The Magic of Big Data Is Not Magic At All
I’m at the American Marketing Association’s 2014 Analytics with Purpose conference in San Diego today. I’ll be speaking this afternoon on understanding customer needs with digital analytics. This morning, I’m attending sessions, which started with the keynote by Mark Earls, author of I’ll Have what She’s Having: Mapping Social Behavior. This was one of the better keynotes I’ve heard in a while.
The premise: big data = magic. Magic! He started with a fantastic quote from Arthur C. Clarke “Any sufficiently advanced technology is indistinguishable from magic.”

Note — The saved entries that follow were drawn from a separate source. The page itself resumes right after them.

(* ===== verification/Threads.v ===== *)
(** * Goroutines over shared state

    A concurrent component is a machine: the state its goroutines share, the phases a
    goroutine goes through, and what a goroutine in a phase does to the state in one
    atomic turn, a critical section or a channel operation. The goroutines of a
    system are the list of their phases; they take turns in any interleaving, and new
    ones arrive at any time. *)

From S2P Require Import Prelude.

(** What moves a goroutine: its own next operation, its context, or its timer. *)
Inductive action := Proceed | Cancel | Fire.

Record machine := mkMachine {
  shared : Type;
  phase : Type;
  initial : shared;
  arrives : phase → bool;
  turn : action → shared → phase → option (shared * phase);
}.

Section machine.
Context (M : machine).

Definition system : Type := shared M * list (phase M).

Inductive step : system → system → Prop :=
  | step_turn s ps t a p s' p' :
      ps !! t = Some p → turn M a s p = Some (s', p') → step (s, ps) (s', <[t := p']> ps)
  | step_arrival s ps p : arrives M p = true → step (s, ps) (s, ps ++ [p]).

Inductive reachable : system → Prop :=
  | reachable_start : reachable (initial M, [])
  | reachable_step s s' : reachable s → step s s' → reachable s'.

(** Rule induction, for an invariant that turns and arrivals preserve. *)
Lemma reachable_invariant (I : system → Prop) :
  I (initial M, []) →
  (∀ s ps t a p s' p', I (s, ps) → ps !! t = Some p → turn M a s p = Some (s', p') →
    I (s', <[t := p']> ps)) →
  (∀ s ps p, I (s, ps) → arrives M p = true → I (s, ps ++ [p])) →
  ∀ s, reachable s → I s.
Proof.
  intros Hstart Hturn Harrival s Hr. induction Hr as [|s s' _ IH Hs]; [done|].
  destruct Hs as [s ps t a p s' p' Ht Hp|s ps p Hp]; eauto.
Qed.

(** A turn of goroutine [t]. *)
Definition advance (t : nat) (s s' : system) : Prop :=
  ∃ p s1 p1, s.2 !! t = Some p ∧ turn M Proceed s.1 p = Some (s1, p1) ∧ s' = (s1, <[t := p1]> s.2).

Lemma advance_once t s ps p s' p' :
  ps !! t = Some p → turn M Proceed s p = Some (s', p') →
  rtc (advance t) (s, ps) (s', <[t := p']> ps) ∧ <[t := p']> ps !! t = Some p'.
Proof.
  intros Hp Ht. split; [apply rtc_once; by exists p, s', p'|].
  apply list_lookup_insert_eq. by eapply lookup_lt_Some.
Qed.

Lemma advance_turn t s ps p :
  ps !! t = Some p → is_Some (turn M Proceed s p) → ∃ t s', advance t (s, ps) s'.
Proof. intros Hp [[s' p'] Ht]. exists t, (s', <[t := p']> ps), p, s', p'. done. Qed.

Lemma rtc_advance_first t s s' p :
  rtc (advance t) s s' → s'.2 !! t = Some p → s.2 !! t ≠ Some p → ∃ s1, advance t s s1.
Proof. intros [|s0 s1 s2 Hs _] Hp Hn; [done|by exists s1]. Qed.

(** A turn of any goroutine already there, of those that are allowed. *)
Section moves.
Context (allowed : action → phase M → bool).

Definition moves (s s' : system) : Prop :=
  ∃ t a p s1 p1, allowed a p = true ∧ s.2 !! t = Some p ∧ turn M a s.1 p = Some (s1, p1) ∧ s' = (s1, <[t := p1]> s.2).

Lemma moves_step s s' : moves s s' → step s s'.
Proof. destruct s. intros (t & a & p & s1 & p1 & _ & Ht & Hp & ->). by eapply step_turn. Qed.

Lemma moves_then t a s ps p s1 p1 n (P : system → Prop) :
  allowed a p = true → ps !! t = Some p → turn M a s p = Some (s1, p1) →
  (∃ s2, bsteps moves n (s1, <[t := p1]> ps) s2 ∧ P s2) → ∃ s2, bsteps moves (S n) (s, ps) s2 ∧ P s2.
Proof.
  intros Ha Hp Ht (s2 & Hs & HP). exists s2. split; [|done].
  eapply bsteps_l; [|exact Hs]. exists t, a, p, s1, p1. done.
Qed.

(** What is left to do, by the state and by the phases. *)
Context (due : shared M → nat) (weight : phase M → nat).
Definition budget (s : system) : nat := due s.1 + sum_list_with weight s.2.

Lemma weight_insert ps t p p' :
  ps !! t = Some p → sum_list_with weight (<[t := p']> ps) + weight p = sum_list_with weight ps + weight p'.
Proof.
  revert t. induction ps as [|q ps IH]; intros [|t] Ht; try done; [cbn in *; simplify_eq; lia|].
  change (<[S t:=p']> (q :: ps)) with (q :: <[t:=p']> ps). cbn in Ht |- *. specialize (IH t Ht). lia.
Qed.

(** Turns that each leave less to do come to an end. *)
Lemma moves_spend n s s' :
  (∀ a s p s' p', allowed a p = true → turn M a s p = Some (s', p') → due s' + weight p' < due s + weight p) →
  nsteps moves n s s' → n + budget s' ≤ budget s.
Proof.
  intros Hless. induction 1 as [s|n s s1 s2 (t & a & p & b & p' & Ha & Ht & Hturn & ->) _ IH]; [done|].
  pose proof (Hless _ _ _ _ _ Ha Hturn). pose proof (weight_insert _ _ _ p' Ht). unfold budget in *. cbn in *. lia.
Qed.
End moves.

(** ** Executions *)

Inductive move := Call (p : phase M) | Turn (t : nat) (a : action).

Definition play (s : system) (m : move) : option system :=
  match m with
  | Call p => if arrives M p then Some (s.1, s.2 ++ [p]) else None
  | Turn t a =>
      p ← s.2 !! t;
      '(s', p') ← turn M a s.1 p;
      Some (s', <[t := p']> s.2)
  end.

Fixpoint plays (s : system) (ms : list move) : option system :=
  match ms with
  | [] => Some s
  | m :: ms => s ← play s m; plays s ms
  end.

Lemma play_step s m s' : play s m = Some s' → step s s'.
Proof.
  destruct s as [b ps], m as [p|t a]; cbn.
  - destruct (arrives M p) eqn:Hp; [|done]. intros [= <-]. by apply step_arrival.
  - intros Hp. destruct (ps !! t) as [p|] eqn:Ht; cbn in Hp; [|done].
    destruct (turn M a b p) as [[b' p']|] eqn:E; cbn in Hp; [|done]. simplify_eq. by econstructor.
Qed.

Lemma plays_reachable s ms s' : reachable s → plays s ms = Some s' → reachable s'.
Proof.
  revert s. induction ms as [|m ms IH]; cbn; intros s Hr; [by intros [= <-]|].
  destruct (play s m) as [s1|] eqn:E; cbn; [|done]. apply IH.
  eapply reachable_step; [done|by eapply play_step].
Qed.
End machine.
Arguments Call {M} p.
Arguments Turn {M} t a.

(** ** Counting goroutines *)

Section count.
Context {A : Type} (P : A → bool).

Fixpoint count (l : list A) : Z :=
  match l with
  | [] => 0
  | x :: l => Z.b2z (P x) + count l
  end.

Lemma count_insert l i x y :
  l !! i = Some x → count (<[i := y]> l) = (count l - Z.b2z (P x) + Z.b2z (P y))%Z.
Proof.
  revert i. induction l as [|z l IH]; intros [|i] Hi; try done.
  - cbn in *. simplify_eq. lia.
  - change (<[S i:=y]> (z :: l)) with (z :: <[i:=y]> l). cbn in Hi |- *. rewrite (IH i Hi). lia.
Qed.

Lemma count_snoc l x : count (l ++ [x]) = (count l + Z.b2z (P x))%Z.
Proof. induction l as [|y l IH]; cbn; lia. Qed.

Lemma count_nonneg l : (0 ≤ count l)%Z.
Proof. induction l as [|x l IH]; cbn; [done|]. destruct (P x); cbn; lia. Qed.

Lemma count_lookup l i x : l !! i = Some x → P x = true → (1 ≤ count l)%Z.
Proof.
  revert i. induction l as [|y l IH]; intros [|i] Hi Hx; try done; cbn in *.
  - simplify_eq. rewrite Hx. pose proof (count_nonneg l). cbn. lia.
  - pose proof (IH i Hi Hx). destruct (P y); cbn; lia.
Qed.

Lemma count_lookup_two l i j x y :
  l !! i = Some x → l !! j = Some y → P x = true → P y = true → i ≠ j → (2 ≤ count l)%Z.
Proof.
  revert i j. induction l as [|z l IH]; intros [|i] [|j] Hi Hj Hx Hy Hij; try done; cbn in *.
  - simplify_eq. pose proof (count_lookup _ _ _ Hj Hy). rewrite Hx. cbn. lia.
  - simplify_eq. pose proof (count_lookup _ _ _ Hi Hx). rewrite Hy. cbn. lia.
  - pose proof (IH i j Hi Hj Hx Hy ltac:(congruence)). destruct (P z); cbn; lia.
Qed.

Lemma count_exists l : (1 ≤ count l)%Z → ∃ i x, l !! i = Some x ∧ P x = true.
Proof.
  induction l as [|x l IH]; cbn; [lia|]. destruct (P x) eqn:Hx.
  - intros _. by exists 0%nat, x.
  - intros Hc. destruct IH as (i & y & ? & ?); [cbn in Hc; lia|]. by exists (S i), y.
Qed.
Lemma count_none l : (∀ t x, l !! t = Some x → P x = false) → count l = 0%Z.
Proof.
  intros HP. pose proof (count_nonneg l). destruct (decide (1 ≤ count l)%Z) as [Hn|]; [|lia].
  apply count_exists in Hn as (i & x & Hi & Hx). by rewrite (HP i x Hi) in Hx.
Qed.

End count.

(** A phase of the updated list is the new one, or an old one elsewhere. *)
Lemma lookup_insert_phase {A} (l : list A) i j x y :
  <[i := y]> l !! j = Some x → j = i ∧ x = y ∨ j ≠ i ∧ l !! j = Some x.
Proof.
  destruct (decide (j = i)) as [->|]; [|rewrite list_lookup_insert_ne by done; auto].
  intros Hx. left. split; [done|].
  apply list_lookup_insert_Some in Hx as [(_ & -> & _)|[? _]]; done.
Qed.
Lemma lookup_snoc_phase {A} (l : list A) j x y :
  (l ++ [y]) !! j = Some x → x = y ∨ l !! j = Some x.
Proof.
  intros [Hx|[_ Hx]]%lookup_app_Some; [by right|]. left.
  by apply list_lookup_singleton_Some in Hx as [_ ->].
Qed.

That blends together with something I referenced in my talk about “data artists vs. data scientists” at SUPERWEEK. In an article she wrote for Forbes, Judith Magyar, Strategic Communications Director, SAP Platform Solutions, notes that “If there’s one thing that gives a job an indefinable allure, it’s that no one really knows exactly what you do, or how you do it; they just know you do something important…”

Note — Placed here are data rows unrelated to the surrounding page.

Lemma unquote_escaped r more :
  (r < 0x110000)%N →
  unquote_bytes (escaped_rune r ++ more) = encode_rune r ++ unquote_bytes more.
Proof.
  intros Hr. unfold escaped_rune.
  destruct ((r =? 0x22)%N || (r =? 0x5C)%N) eqn:Eq.
  { apply orb_true_iff in Eq as [Eq|Eq]; apply N.eqb_eq in Eq as ->; done. }
  apply orb_false_iff in Eq as [_ E5c]. N_facts.
  destruct (is_print r); [by apply unquote_raw, encode_rune_raw|].
  do 7 (case_match eqn:E; [apply N.eqb_eq in E as ->; done|clear E]).
  destruct ((r <? 0x20)%N || (r =? 0x7F)%N) eqn:Ex.
  { assert (r < 0x80)%N by (apply orb_true_iff in Ex as [?|?]; N_facts; lia).
    unfold hex_byte. cbn [app unquote_bytes]. rewrite hex_join_byte by lia.
    rewrite encode_rune_valid by lia. unfold encode_valid. by settle. }
  destruct (r <? 0x10000)%N eqn:E16; N_facts.
  - destruct (unquote_hex16 r more) as (h & k & m & n & Heq & Hv); [lia|].
    rewrite <-!app_assoc. rewrite Heq. cbn [app unquote_bytes]. simpl.
    by rewrite Hv.
  - rewrite <-!app_assoc.
    destruct (unquote_hex16 (r mod 65536) more) as (h & k & m & n & Heq & Hv); [div_lia|].
    rewrite Heq.
    destruct (unquote_hex16 (r / 65536) (h :: k :: m :: n :: more))
      as (h' & k' & m' & n' & Heq' & Hv'); [div_lia|].
    rewrite Heq'. simpl. rewrite Hv, Hv'.
    do 2 f_equal. div_lia.
Qed.

Lemma quote_bytes_skip k l : quote_bytes k l = quote_bytes 0 (drop k l).
Proof.
  revert l. induction k as [|k IH]; intros l; [done|]. destruct l as [|b t]; [done|].
  simpl. apply IH.
Qed.

Lemma unquote_quote_bytes l : Forall is_byte l → unquote_bytes (quote_bytes 0 l) = l.
Proof.
  remember (length l) as n eqn:Hn. revert l Hn.
  induction (lt_wf n) as [n _ IH]. intros l -> Hl.
  destruct l as [|b t]; [done|]. cbn [quote_bytes].
  pose proof (decode_rune_width (b :: t)) as Hw.
  destruct (decode_rune (b :: t)) as [r w] eqn:Hd. simpl in Hw.
  inv Hl as [|? ? Hb Ht].
  destruct ((w =? 1)%nat && (r =? rune_error)%N) eqn:Ebad.
  { unfold hex_byte. cbn [app unquote_bytes]. simpl. rewrite hex_join_byte by done.
    f_equal. apply (IH (length t)); [simpl; lia|done|done]. }
  assert (¬ (w = 1%nat ∧ r = rune_error)) as Hok.
  { intros [-> ->]. by rewrite Nat.eqb_refl, N.eqb_refl in Ebad. }
  destruct (encode_decode_rune (b :: t) r w) as [Hr Henc]; [done..|].
  rewrite unquote_escaped, Henc by done. rewrite quote_bytes_skip.
  specialize (Hw ltac:(done)).
  rewrite (IH (length (drop (pred w) t))); [| |done|by apply Forall_drop].
  - destruct w as [|w]; [lia|]. simpl. by rewrite take_drop.
  - rewrite length_drop. simpl. lia.
Qed.

Lemma hex_byte_bytes b : (b < 256)%N → Forall is_byte (hex_byte b).
Proof.
  intros Hb. unfold hex_byte, hex_digit, is_byte.
  repeat (apply List.Forall_cons; [case_goal; N_facts; div_lia|]). apply List.Forall_nil.
Qed.

Lemma encode_rune_bytes r : Forall is_byte (encode_rune r).
Proof.
  unfold encode_rune, is_byte.
  set (r' := if surrogate r || _ then _ else r).
  assert (r' < 0x110000)%N.
  { unfold r', rune_error. case_goal; [lia|]. bool_facts. N_facts. lia. }
  clearbody r'. unfold encode_valid.
  repeat case_goal; N_facts; each_element.
Qed.

Lemma hex16_bytes r : (r < 65536)%N → Forall is_byte (hex16 r).
Proof. intros Hr. apply Forall_app; split; apply hex_byte_bytes; div_lia. Qed.

Lemma escaped_rune_bytes r : (r < 0x110000)%N → Forall is_byte (escaped_rune r).
Proof.
  intros Hr. unfold escaped_rune.
  destruct ((r =? 0x22)%N || (r =? 0x5C)%N) eqn:Eq.
  { apply orb_true_iff in Eq as [Eq|Eq]; apply N.eqb_eq in Eq as ->; by repeat constructor. }
  case_match; [apply encode_rune_bytes|].
  do 7 (case_match; [by repeat constructor|]).
  case_match eqn:Ex.
  { assert (r < 0x80)%N by (apply orb_true_iff in Ex as [?|?]; N_facts; lia).
    constructor; [done|]. constructor; [done|]. apply hex_byte_bytes. lia. }
  case_match; N_facts; do 2 (constructor; [done|]); [apply hex16_bytes; lia|].
  apply Forall_app; split; apply hex16_bytes; div_lia.
Qed.

Lemma quote_bytes_bytes k l : Forall is_byte l → Forall is_byte (quote_bytes k l).
Proof.
  intros Hl. revert k. induction Hl as [|b t Hb Ht IH]; intros k; [done|].
  destruct k as [|k]; [|apply IH]. cbn [quote_bytes].
  destruct (decode_rune (b :: t)) as [r w] eqn:Hd.
  destruct ((w =? 1)%nat && (r =? rune_error)%N) eqn:Ebad.
  { constructor; [done|]. constructor; [done|].
    apply Forall_app; split; [by apply hex_byte_bytes|apply IH]. }
  apply Forall_app; split; [apply escaped_rune_bytes|apply IH].
  destruct (encode_decode_rune (b :: t) r w) as [Hr _]; [done..| |done].
  intros [-> ->]. by rewrite Nat.eqb_refl, N.eqb_refl in Ebad.
Qed.

#[export] Instance quote_inj : Inj (=) (=) quote.
Proof.
  intros s t Hq. unfold quote in Hq. apply (inj bytes_of).
  assert (∀ u, Forall is_byte ([0x22]%N ++ quote_bytes 0 (bytes_of u) ++ [0x22]%N)) as Hb.
  { intros u. constructor; [done|]. apply Forall_app; split; [|by repeat constructor].
    apply quote_bytes_bytes, bytes_of_bytes. }
  apply (f_equal bytes_of) in Hq. rewrite !bytes_of_string_of in Hq by done.
  injection Hq as Hq. apply app_inj_2 in Hq as [Hq _]; [|done].
  apply (f_equal unquote_bytes) in Hq.
  by rewrite !unquote_quote_bytes in Hq by apply bytes_of_bytes.
Qed.
End quote_facts.

Example quote_plain : @quote plain_tables "k-1 é" =
  string_of_bytes [0x22; 0x6B; 0x2D; 0x31; 0x20; 0xC3; 0xA9; 0x22]%N.
Proof. vm_compute. done. Qed.

(** ** Numbers as text *)

Definition format_int (z : Z) : string := pretty z.
#[global] Arguments format_int : simpl never.
Definition format_bool (b : bool) : string := if b then "true" else "false".

#[export] Instance format_int_inj : Inj (=) (=) format_int.
Proof. unfold format_int. apply _. Qed.

(** Decimal text is made of digits and the minus sign. *)
Definition numeric_char (c : Ascii.ascii) : bool :=
  bool_decide (c = "-"%char) || (0x30 <=? code c)%N && (code c <=? 0x39)%N.
Fixpoint numeric (s : string) : bool :=
  match s with EmptyString => true | String c s => numeric_char c && numeric s end.

Lemma numeric_pretty_N_go x s : numeric s = true → numeric (pretty_N_go x s) = true.
Proof.
  revert s. induction (N.lt_wf_0 x) as [x _ IH]; intros s Hs.
  assert (x = 0 ∨ 0 < x)%N as [->|Hx] by lia; [by rewrite pretty_N_go_0|].
  rewrite pretty_N_go_step by done. apply IH; [by apply N.div_lt|].
  simpl. rewrite Hs, andb_true_r. unfold pretty_N_char. by repeat case_match.
Qed.

Lemma numeric_format_int z : numeric (format_int z) = true.
Proof.
  assert (∀ x : N, numeric (pretty x) = true) as HN.
  { intros x. unfold pretty, pretty_N. case_decide; [done|]. by apply numeric_pretty_N_go. }
  destruct z; [done|apply HN|apply HN].
Qed.

Lemma string_cons_inj c d s t : String c s = String d t → c = d ∧ s = t.
Proof. by intros [= -> ->]. Qed.

(** Text up to a separator that is not numeric determines both sides. *)
Lemma numeric_split c a1 a2 b1 b2 :
  numeric_char c = false → numeric a1 = true → numeric a2 = true →
  a1 +:+ String c b1 = a2 +:+ String c b2 → a1 = a2 ∧ b1 = b2.
Proof.
  intros Hc. revert a2. induction a1 as [|x a1 IH]; intros [|y a2]; simpl; intros H1 H2 Heq.
  - by simplify_eq.
  - apply string_cons_inj in Heq as [<- _]. by rewrite Hc in H2.
  - apply string_cons_inj in Heq as [-> _]. by rewrite Hc in H1.
  - apply string_cons_inj in Heq as [-> Heq]. bool_facts.
    destruct (IH a2) as [-> ->]; done.
Qed.

Lemma string_app_assoc (a b c : string) : (a +:+ b) +:+ c = a +:+ b +:+ c.
Proof.
  induction a as [|x a IH]; [done|].
  change (String x ((a +:+ b) +:+ c) = String x (a +:+ b +:+ c)). by rewrite IH.
Qed.

Lemma string_app_inj_len (a1 a2 b1 b2 : string) :
  String.length a1 = String.length a2 → a1 +:+ b1 = a2 +:+ b2 → a1 = a2 ∧ b1 = b2.
Proof.
  revert a2. induction a1 as [|x a1 IH]; intros [|y a2]; simpl; try done.
  intros [= Hlen] [= -> Heq]. by destruct (IH a2 Hlen Heq) as [-> ->].
Qed.

(** ** int64 and time *)

Definition wrap64 (z : Z) : Z := ((z + 2 ^ 63) mod 2 ^ 64 - 2 ^ 63)%Z.
Definition in_int64 (z : Z) : Prop := (- 2 ^ 63 ≤ z < 2 ^ 63)%Z.

Lemma wrap64_id z : in_int64 z → wrap64 z = z.
Proof. unfold in_int64, wrap64. intros H. rewrite Z.mod_small by lia. lia. Qed.

(** [time.Time] as nanoseconds since the Unix epoch; the zero value is the first
    instant of year 1. *)
Abbreviation time := Z (only parsing).
Definition zero_time : time := (-62135596800 * 1000000000)%Z.
Definition is_zero_time (t : time) : bool := (t =? zero_time)%Z.
Definition before (t u : time) : bool := (t <? u)%Z.
Definition after (t u : time) : bool := (u <? t)%Z.
Definition unix_nano (t : time) : Z := wrap64 t.

(** [time.Duration], an int64 of nanoseconds; [t.Sub(u)] saturates. *)
Abbreviation duration := Z (only parsing).
Definition millisecond : duration := 1000000%Z.
Definition second : duration := 1000000000%Z.
Definition minute : duration := (60 * second)%Z.
Definition hour : duration := (60 * minute)%Z.
Definition sub_time (t u : time) : duration :=
  Z.max (- 2 ^ 63) (Z.min (2 ^ 63 - 1) (t - u)).

(** ** Substrings *)

(** [strings.TrimPrefix] *)
Fixpoint trim_prefix (s prefix : string) : string :=
  match prefix, s with
  | EmptyString, _ => s
  | String c p, String d t => if bool_decide (c = d) && String.prefix p t then trim_prefix t p else s
  | String _ _, EmptyString => s
  end.

(** [strings.Contains] *)
Fixpoint contains (s sub : string) : bool :=
  String.prefix sub s || match s with EmptyString => false | String _ t => contains t sub end.

Lemma prefix_iff p s : String.prefix p s = true ↔ ∃ rest, s = p +:+ rest.
Proof.
  revert s. induction p as [|c p IH]; intros s; [split; [by exists s|by destruct s]|]. destruct s as [|d s]; cbn; [split; [done|by intros [? ?]]|].
  destruct (ascii_dec c d) as [->|Hne]; [|split; [done|intros [rest [= ? _]]; congruence]].
  rewrite IH. split; intros [rest E]; exists rest; [by rewrite E|by injection E].
Qed.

Did you catch that? No one really knows what a data scientist does, but it must be important.
Data science is all about Big Data these days. And if I am hearing Earls and Clarke correctly, then something so technologically advanced that nobody understands it is akin to magic.

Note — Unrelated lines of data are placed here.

(* ===== verification/Float.v ===== *)
(** * Go's [float64]

    IEEE 754 binary64 with rounding to nearest even, on the executable arithmetic of
    [SpecFloat]: the operators of the language, the comparisons (false on NaN), and
    the parts of package [math] the source calls. A constant of the source is the
    nearest double. *)

From S2P Require Import Prelude.
From Stdlib Require Export SpecFloat.

(** [float64] *)
Abbreviation float64 := spec_float (only parsing).

Declare Scope float_scope.
Delimit Scope float_scope with float.

Definition precision : Z := 53.
Definition max_exponent : Z := 1024.

(** [m * 2^e], rounded. *)
Definition dyadic (m e : Z) : float64 := binary_normalize precision max_exponent m e false.

(** [float64(n)] of an integer. *)
Definition of_int (n : Z) : float64 := dyadic n 0.

Definition fadd : float64 → float64 → float64 := SFadd precision max_exponent.
Definition fsub : float64 → float64 → float64 := SFsub precision max_exponent.
Definition fmul : float64 → float64 → float64 := SFmul precision max_exponent.
Definition fdiv : float64 → float64 → float64 := SFdiv precision max_exponent.

Definition flt (x y : float64) : bool := SFltb x y.
Definition fle (x y : float64) : bool := SFleb x y.

Notation "x + y" := (fadd x y) : float_scope.
Notation "x - y" := (fsub x y) : float_scope.
Notation "x * y" := (fmul x y) : float_scope.
Notation "x / y" := (fdiv x y) : float_scope.
Notation "x <? y" := (flt x y) : float_scope.
Notation "x <=? y" := (fle x y) : float_scope.
Notation "x >? y" := (flt y x) (only parsing) : float_scope.
Notation "x >=? y" := (fle y x) (only parsing) : float_scope.

(** [math.Max] and [math.Min]: an infinity wins over NaN, and the zeros are ordered
    by their signs. *)
Definition fmax (x y : float64) : float64 :=
  match x, y with
  | S754_infinity false, _ | _, S754_infinity false => S754_infinity false
  | S754_nan, _ | _, S754_nan => S754_nan
  | S754_zero sx, S754_zero _ => if sx then y else x
  | _, _ => if flt y x then x else y
  end.
Definition fmin (x y : float64) : float64 :=
  match x, y with
  | S754_infinity true, _ | _, S754_infinity true => S754_infinity true
  | S754_nan, _ | _, S754_nan => S754_nan
  | S754_zero sx, S754_zero _ => if sx then x else y
  | _, _ => if flt x y then x else y
  end.

(** [int(math.Ceil(x))] of a finite [x]; the conversion of anything else is not
    specified by the language. *)
Definition ceil_int (x : float64) : Z :=
  match x with
  | S754_finite s m e =>
      let m := if s then Z.neg m else Z.pos m in
      if (0 <=? e)%Z then (m * 2 ^ e)%Z else (- (- m / 2 ^ (- e)))%Z
  | _ => 0
  end.


#[global] Arguments dyadic _ _ : simpl never.
#[global] Arguments of_int _ : simpl never.
#[global] Arguments fadd _ _ : simpl never.
#[global] Arguments fsub _ _ : simpl never.
#[global] Arguments fmul _ _ : simpl never.
#[global] Arguments fdiv _ _ : simpl never.
#[global] Arguments flt _ _ : simpl never.
#[global] Arguments fle _ _ : simpl never.
#[global] Arguments fmax _ _ : simpl never.
#[global] Arguments fmin _ _ : simpl never.
#[global] Arguments ceil_int _ : simpl never.

Example ceil_of_fraction : ceil_int (dyadic 9 (-2)) = 3%Z ∧ ceil_int (dyadic (-9) (-2)) = (-2)%Z.
Proof. by vm_compute. Qed.
Example third : fmul (fdiv (of_int 1) (of_int 3)) (of_int 3) = of_int 1.
Proof. by vm_compute. Qed.

#[export] Instance float64_eq_dec : EqDecision float64.
Proof. solve_decision. Defined.

(** ** Shares

    [float64(part) / float64(whole) * 100], the percentage of the source. *)
Definition percentage (part whole : Z) : float64 :=
  (of_int part / of_int whole * of_int 100)%float.
#[global] Arguments percentage _ _ : simpl never.

(** ** Order

    [flt] compares exponents before mantissas, so it is transitive on all values. *)
Lemma flt_trans x y z : flt x y = true → flt y z = true → flt x z = true.
Proof.
  assert (∀ m n, PosDef.Pos.compare_cont Eq m n = Pos.compare m n) as Hcmp by done.
  unfold flt, SFltb, SFcompare.
  destruct x as [[]|[]| |[] m1 e1], y as [[]|[]| |[] m2 e2], z as [[]|[]| |[] m3 e3]; cbn; try done;
  destruct (Z.compare_spec e1 e2), (Z.compare_spec e2 e3), (Z.compare_spec e1 e3); try done; try lia;
  rewrite (Hcmp m1 m2), (Hcmp m2 m3), (Hcmp m1 m3); destruct (Pos.compare_spec m1 m2), (Pos.compare_spec m2 m3), (Pos.compare_spec m1 m3); try done; try lia.
Qed.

That sounds about right when I look at how most “big data” technologies are marketed — buy this thing, and magic will happen. Collect more data and you’ll be amazed by what it can tell you.
But it isn’t magic.
Lots of data and powerful tools ultimately won’t make a difference — the difference will come from people who know how to use those tools and who know how to make meaning of that data. It’s people that will apply the knowledge from such data to their business context to find meaning and drive action. Ultimately, it is action based on that data that leads to progress.
So, the question really isn’t about having big data or advanced technology… or magic. The question is about people: do you have the right people on your team to work magic with that big data — magic that leads to change?